(** * btrfs sysfs registry (fs/btrfs/sysfs.c): a shallow embedding

    The source file holds two successive designs of the same subsystem.
    The first keeps a [struct completion] in every node and publishes the
    device counters through byte offsets into [struct btrfs_device]; the
    second allocates the directory nodes dynamically, means to free them
    from the release callback (which it registers through the address of
    a function parameter) and has no completion at all.  Both are embedded
    here, in the modules [V1] and [V2], over one model of the kernel's
    kobject reference counting. *)

From Stdlib Require Import ZArith Lia Bool Ascii String.
From Stdlib Require Import Strings.Byte.
From stdpp Require Import base option list strings.

Local Open Scope string_scope.
Local Open Scope Z_scope.

(** ** Machine integers and error numbers *)

Definition EIO : Z := 5.
Definition ENOENT : Z := 2.
Definition ENOMEM : Z := 12.
Definition EEXIST : Z := 17.
Definition EINVAL : Z := 22.

Definition INT_MAX : Z := 2147483647.
Definition INT_MIN : Z := -2147483648.
Definition UINT_MAX : Z := 4294967295.

(** A value stored in a C [int]: reduced modulo 2^32 into
    [INT_MIN .. INT_MAX]. *)
Definition int_wrap (z : Z) : Z := (z + 2147483648) mod 4294967296 - 2147483648.

(** ** C strings

    A C string is modelled by its contents (the bytes before the
    terminating NUL). *)

Definition slash : ascii := "/"%char.
Definition newline : ascii := "010"%char.

(** [strpbrk s "/"] as a split: the bytes before the first separator and
    the bytes after it, or [None] when [s] holds no separator. *)
Fixpoint strpbrk (s : string) (ct : ascii) : option (string * string) :=
  match s with
  | EmptyString => None
  | String c rest =>
      if Ascii.eqb c ct then Some (EmptyString, rest)
      else match strpbrk rest ct with
           | Some (tok, tl) => Some (String c tok, tl)
           | None => None
           end
  end.

(** [strsep(&ptr, "/")]: returns the token and the new value of [ptr].
    A NULL [ptr] gives a NULL token; otherwise the first separator is
    overwritten by NUL and [ptr] moves past it, or becomes NULL when
    there is none. *)
Definition strsep (stringp : option string) (ct : ascii)
  : option string * option string :=
  match stringp with
  | None => (None, None)
  | Some sbegin =>
      match strpbrk sbegin ct with
      | Some (tok, rest) => (Some tok, Some rest)
      | None => (Some sbegin, None)
      end
  end.

(** [strcpy] into a destination of [size] bytes.  The copy writes
    [strlen src + 1] bytes and checks nothing: [None] stands for a write
    past the end of the destination. *)
Definition strcpy (size : nat) (src : string) : option string :=
  if (S (String.length src) <=? size)%nat then Some src else None.

(** ** [sprintf(buf, "%d\n", v)] *)

Definition digit_char (d : Z) : ascii := ascii_of_nat (48 + Z.to_nat d).

(** The digits of a non-negative number, produced least significant
    first and accumulated in front of [acc]. *)
Fixpoint put_dec (fuel : nat) (n : Z) (acc : string) : string :=
  match fuel with
  | O => acc
  | S fuel' =>
      if n <? 10 then String (digit_char n) acc
      else put_dec fuel' (n / 10) (String (digit_char (n mod 10)) acc)
  end.

Definition number (n : Z) : string :=
  put_dec (S (Z.to_nat (Z.log2 n))) n EmptyString.

Definition format_d (v : Z) : string :=
  if v <? 0 then String "-"%char (number (- v)) else number v.

(** Returns the byte count and the text left in [buf]. *)
Definition sprintf_d_nl (v : Z) : Z * string :=
  let text := (format_d v ++ String newline EmptyString)%string in
  (Z.of_nat (String.length text), text).

(** Reading decimal notation: what a digit string denotes.  Only the
    canonical form is accepted: an optional minus sign, then digits with
    no leading zero (a lone "0" is zero), and no "-0". *)

Definition digit_value (c : ascii) : option Z :=
  let n := Z.of_nat (nat_of_ascii c) in
  if (48 <=? n) && (n <=? 57) then Some (n - 48) else None.

Fixpoint digits_value (s : string) (acc : Z) : option Z :=
  match s with
  | EmptyString => Some acc
  | String c rest =>
      match digit_value c with
      | Some d => digits_value rest (10 * acc + d)
      | None => None
      end
  end.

__Task statement__
If a line of the material contains the string "Require", count it; give only the total.

__Worked solution__
3